## TO DO
From the listing below, pull out all lines with "Escs" in them.

## DATASET EXCERPTS
* * *
(* ===== verification/FileIO.v ===== *)
(** * Positioned file access
    (FileHandlerImpl in endpoint/store/src/FileHandler.cpp)

    The object behind a read-write handle: a [FileHandler] with a read and a
    write position.  The abstract file is a text with two positions; the two are
    shown to agree on every sequence of seeks, reads and writes. *)

From Stdlib Require Import ZArith Lia.
From stdpp Require Import base sets list.
From S2P Require Import Prelude Bytes CoreTypes Crypto CryptoSuite Dynamic Encryptors Dio FileMetaData.
From S2P Require Import ChunkCrypto HmacList StoreServer ChunkProvider ChunkReader FileHandler FileWrite FileRefine.

Record fimpl `{CryptoService} `{StoreServer} := mkImpl {
  fi_world : fworld;
  _readPos : Z;
  _writePos : Z;
}.

Module FileHandlerImpl.
Section Ops.
Context {C : CryptoService} {X : StoreServer}.
Context {E : Ecc} {E0 : Encodings} {D : Dynamic} `{!KeyFormats PublicKey} `{!FileJson}.
Context `{!JsonCodec DIOEncryptorV1.DioJson} `{!JsonCodec InternalStoreFileMeta} {M : MetaConnection}.

Definition on_file {A} (m : ST fworld A) : ST fimpl A :=
  zoom fi_world (fun w s => mkImpl _ _ w s.(_readPos) s.(_writePos)) m.

Definition construct (file : fworld) : fimpl := mkImpl _ _ file 0 0.

Definition size : ST fimpl Z := on_file FileHandler.getFileSize.

Definition seekg (pos : Z) : ST fimpl unit :=
  n ← on_file FileHandler.getFileSize;
  _ ← throw_if (n <? pos) PosOutOfBoundsException;
  modify (fun s => mkImpl _ _ s.(fi_world) pos s.(_writePos)).

Definition seekp (pos : Z) : ST fimpl unit :=
  n ← on_file FileHandler.getFileSize;
  _ ← throw_if (n <? pos) PosOutOfBoundsException;
  modify (fun s => mkImpl _ _ s.(fi_world) s.(_readPos) pos).

Definition read (length : Z) : ST fimpl bytes := fun s =>
  (buf ← on_file (FileHandler.read s.(_readPos) length);
   _ ← modify (fun s => mkImpl _ _ s.(fi_world) (u64 (s.(_readPos) + zlen buf)) s.(_writePos));
   mret buf) s.

Definition write (chunk : bytes) (truncate : bool) : ST fimpl unit := fun s =>
  (_ ← on_file (FileHandler.write s.(_writePos) chunk truncate);
   modify (fun s => mkImpl _ _ s.(fi_world) s.(_readPos) (u64 (s.(_writePos) + zlen chunk)))) s.

Definition flush : ST fimpl unit := throw NotImplementedException.
End Ops.
End FileHandlerImpl.

(** ** The abstract file *)
Record afile := mkAFile { af_text : bytes; af_read : Z; af_write : Z }.

Inductive file_op :=
| OpSeekg (pos : Z)
| OpSeekp (pos : Z)
| OpRead (length : Z)
| OpWrite (d : bytes) (truncate : bool).

(** What an operation returns: the bytes read, or nothing. *)
Definition spec_op (op : file_op) : ST afile bytes := fun a =>
  match op with
  | OpSeekg pos =>
      if zlen a.(af_text) <? pos then (Throw PosOutOfBoundsException, a)
      else (Ret [], mkAFile a.(af_text) pos a.(af_write))
  | OpSeekp pos =>
      if zlen a.(af_text) <? pos then (Throw PosOutOfBoundsException, a)
      else (Ret [], mkAFile a.(af_text) a.(af_read) pos)
  | OpRead n =>
      let buf := slice a.(af_read) n a.(af_text) in
      (Ret buf, mkAFile a.(af_text) (a.(af_read) + zlen buf) a.(af_write))
  | OpWrite d tr =>
      (Ret [], mkAFile (file_write a.(af_write) d tr a.(af_text)) a.(af_read) (a.(af_write) + zlen d))
  end.

(** The results of a sequence of operations, exceptions included. *)
Fixpoint run_ops {S} (step : file_op -> ST S bytes) (ops : list file_op) (s : S)
    : list (outcome bytes) * S :=
  match ops with
  | [] => ([], s)
  | op :: ops =>
      let '(r, s1) := step op s in
      let '(rs, s2) := run_ops step ops s1 in
      (r :: rs, s2)
  end.

Section Simulation.
Context {C : CryptoService} {X : StoreServer} {CL : CryptoLaws C} {XL : StoreServerLaws X}.
Context {E : Ecc} `{!EccLaws E} {E0 : Encodings} `{!EncodingsLaws E0} {D : Dynamic}.
Context `{!KeyFormats PublicKey} `{!KeyFormatsLaws PublicKey} `{!FileJson}.
Context `{!JsonCodec DIOEncryptorV1.DioJson} `{!JsonCodecLaws DIOEncryptorV1.DioJson} `{!JsonCodec InternalStoreFileMeta}.
Context {M : MetaConnection}.

Definition impl_op (op : file_op) : ST fimpl bytes :=
  match op with
  | OpSeekg pos => _ ← FileHandlerImpl.seekg pos; mret []
  | OpSeekp pos => _ ← FileHandlerImpl.seekp pos; mret []
  | OpRead n => FileHandlerImpl.read n
  | OpWrite d tr => _ ← FileHandlerImpl.write d tr; mret []
  end.

(** The bounds an operation must respect on a file of the given geometry:
    positions stay in 64 bits, a write is not empty, its result is addressable
    and its chunks go out as one change. *)
Definition op_ok (g : Z * Z * Z) (a : afile) (op : file_op) : Prop :=
  let '(cs, esz, scs) := g in
  match op with
  | OpSeekg pos | OpSeekp pos => 0 <= pos
  | OpRead n => 0 <= n /\ a.(af_read) + n < 2 ^ 64
  | OpWrite d tr =>
      0 < zlen d /\ a.(af_write) + zlen d < 2 ^ 64
      /\ (let i := chunk_count cs (zlen (file_write a.(af_write) d tr a.(af_text))) + 1 in
          0 <= i < 2 ^ 32 /\ esz * i < (2 ^ 32 - 2) * scs)
      /\ (last_chunk cs (write_pos a.(af_write) a.(af_text)) (write_data a.(af_write) d a.(af_text))
          - first_chunk cs (write_pos a.(af_write) a.(af_text)) + 1) * enc_size cs
         < FileHandler.SERVER_OPERATION_SIZE_LIMIT
  end.

Fixpoint ops_ok (g : Z * Z * Z) (a : afile) (ops : list file_op) : Prop :=
  match ops with
  | [] => True
  | op :: ops => op_ok g a op /\ ops_ok g (spec_op op a).2 ops
  end.

(** The concrete file implements the abstract one. *)
Record implements (g : Z * Z * Z) (a : afile) (s : fimpl) : Prop := {
  im_handler : exists hist, handler_ok hist a.(af_text) s.(fi_world);
  im_renewable : renewable s.(fi_world).(w_fh);
  im_geometry : geometry s.(fi_world) = g;
  im_read : s.(_readPos) = a.(af_read) /\ 0 <= a.(af_read);
  im_write : s.(_writePos) = a.(af_write) /\ 0 <= a.(af_write);
}.

Lemma read_run hist P w pos n : handler_ok hist P w -> 0 <= pos -> 0 <= n -> pos + n < 2 ^ 64 ->
  exists w', FileHandler.read pos n w = (Ret (slice pos n P), w')
    /\ handler_ok hist P w' /\ geometry w' = geometry w /\ w'.(w_fh) = w.(w_fh).
Proof.
  intros Hok Hp Hn Hb. pose proof Hok as [Hv Hs Hst Hsums]. unfold FileHandler.read.
  rewrite (hs_plain _ _ _ Hs).
  destruct (read_range_run hist P (w_env w) pos n Hv Hp Hn Hb) as (r & e' & Hrun & Hr & Hv' & Hsame).
  assert (Hps : prep_same w (with_env e' w)) by (by constructor).
  destruct Hr as [->|[_ ?]]; [|done]. exists (with_env e' w).
  split; [unfold in_env, zoom; by rewrite Hrun|]. split; [by apply (prep_same_ok hist P w)|].
  destruct Hsame as (Ee & _ & _ & (E1 & E2 & _) & _).
  split; [|done]. unfold geometry, plain_chunk_size. cbn. by rewrite Ee, E1, E2.
Qed.

(** One operation. *)
Lemma op_simulates g a s op : implements g a s -> op_ok g a op ->
  exists s', impl_op op s = ((spec_op op a).1, s') /\ implements g (spec_op op a).2 s'.
Proof.
  intros [[hist Hok] Hre Hgeo [Er Hr] [Ew Hw]] Hop.
  pose proof Hok as [Hv Hs Hst Hsums]. pose proof (hs_plain _ _ _ Hs) as Hsize.
  assert (Hfs : forall st, FileHandlerImpl.on_file FileHandler.getFileSize st
    = (Ret (st.(fi_world).(w_fh).(FileHandler._plainfileSize)), st)) by (by intros []).
  destruct g as [[cs esz] scs]. destruct op as [pos|pos|n|d tr]; cbn [impl_op spec_op op_ok] in *.
  - unfold FileHandlerImpl.seekg. unfold_st. rewrite Hfs, Hsize.
    destruct (zlen (af_text a) <? pos); cbn; (eexists; split; [done|]); constructor; cbn; eauto.
  - unfold FileHandlerImpl.seekp. unfold_st. rewrite Hfs, Hsize.
    destruct (zlen (af_text a) <? pos); cbn; (eexists; split; [done|]); constructor; cbn; eauto.
  - destruct Hop as [Hn Hb]. unfold FileHandlerImpl.read.
    destruct (read_run hist (af_text a) (fi_world s) (af_read a) n Hok Hr Hn Hb) as (w' & Hrun & Hok' & Hgeo' & Hfh).
    rewrite Er. rewrite (run_bind_ret _ _ s _ (mkImpl _ _ w' (_readPos s) (_writePos s)))
      by (unfold FileHandlerImpl.on_file, zoom; by rewrite Hrun).
    eexists. split; [done|]. pose proof (zlen_slice (af_read a) n (af_text a) Hr Hn).
    pose proof (zlen_nonneg (slice (af_read a) n (af_text a))).
    constructor; cbn; [eauto|by rewrite Hfh|congruence| |done]. rewrite Er, wrap_id by lia. lia.
  - destruct Hop as (Hd & Hb & Haddr & Hone). unfold FileHandlerImpl.write.
    unfold geometry in Hgeo. injection Hgeo as Ecs Eesz Escs.
    destruct (write_run hist (af_text a) (fi_world s) (af_write a) d tr Hok) as (w' & f' & Hrun & Hok' & _ & Hgeo' & Hre' & _).
    { constructor; [done|done| |].
      - unfold chunk_addressable. rewrite Ecs, Eesz, Escs. exact Haddr.
      - by rewrite Ecs. }
    { done. }
    rewrite (run_bind_ret _ _ s tt (mkImpl _ _ w' (_readPos s) (u64 (_writePos s + zlen d)))).
    2:{ rewrite Ew. rewrite (run_bind_ret _ _ s tt (mkImpl _ _ w' (_readPos s) (_writePos s))) by (unfold FileHandlerImpl.on_file, zoom; by rewrite Hrun).
        cbn. by rewrite Ew. }
    eexists. split; [done|]. pose proof (zlen_nonneg d).
    constructor; cbn; [eauto|done|unfold geometry in *; congruence|done|]. rewrite Ew, wrap_id by lia. lia.
Qed.

(** C12: every sequence of seeks, reads and writes within bounds behaves on an
    open file exactly as on a text with two positions: the same results in the
    same order, errors included, and the file still implements the text.  The
    file's metadata must be renewable: a key of structure 1 or 2, and for the
    latter a connection that knows its user, clock and bridge. *)
Theorem file_trace_refinement g a s ops :
  implements g a s -> ops_ok g a ops ->
  exists s', run_ops impl_op ops s = ((run_ops spec_op ops a).1, s')
    /\ implements g (run_ops spec_op ops a).2 s'.
Proof.
  revert a s. induction ops as [|op ops IH]; intros a s Him Hok; cbn.
  { by exists s. }
  destruct Hok as [Hop Hops]. destruct (op_simulates g a s op Him Hop) as (s1 & -> & Him1).
  destruct (spec_op op a) as [r a1]. cbn in *.
  destruct (IH a1 s1 Him1 Hops) as (s2 & -> & Him2).
  destruct (run_ops spec_op ops a1) as [rs a2]. eauto.
Qed.
End Simulation.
* * *
## OUTPUT FOR THIS TASK
    unfold geometry in Hgeo. injection Hgeo as Ecs Eesz Escs.
      - unfold chunk_addressable. rewrite Ecs, Eesz, Escs. exact Haddr.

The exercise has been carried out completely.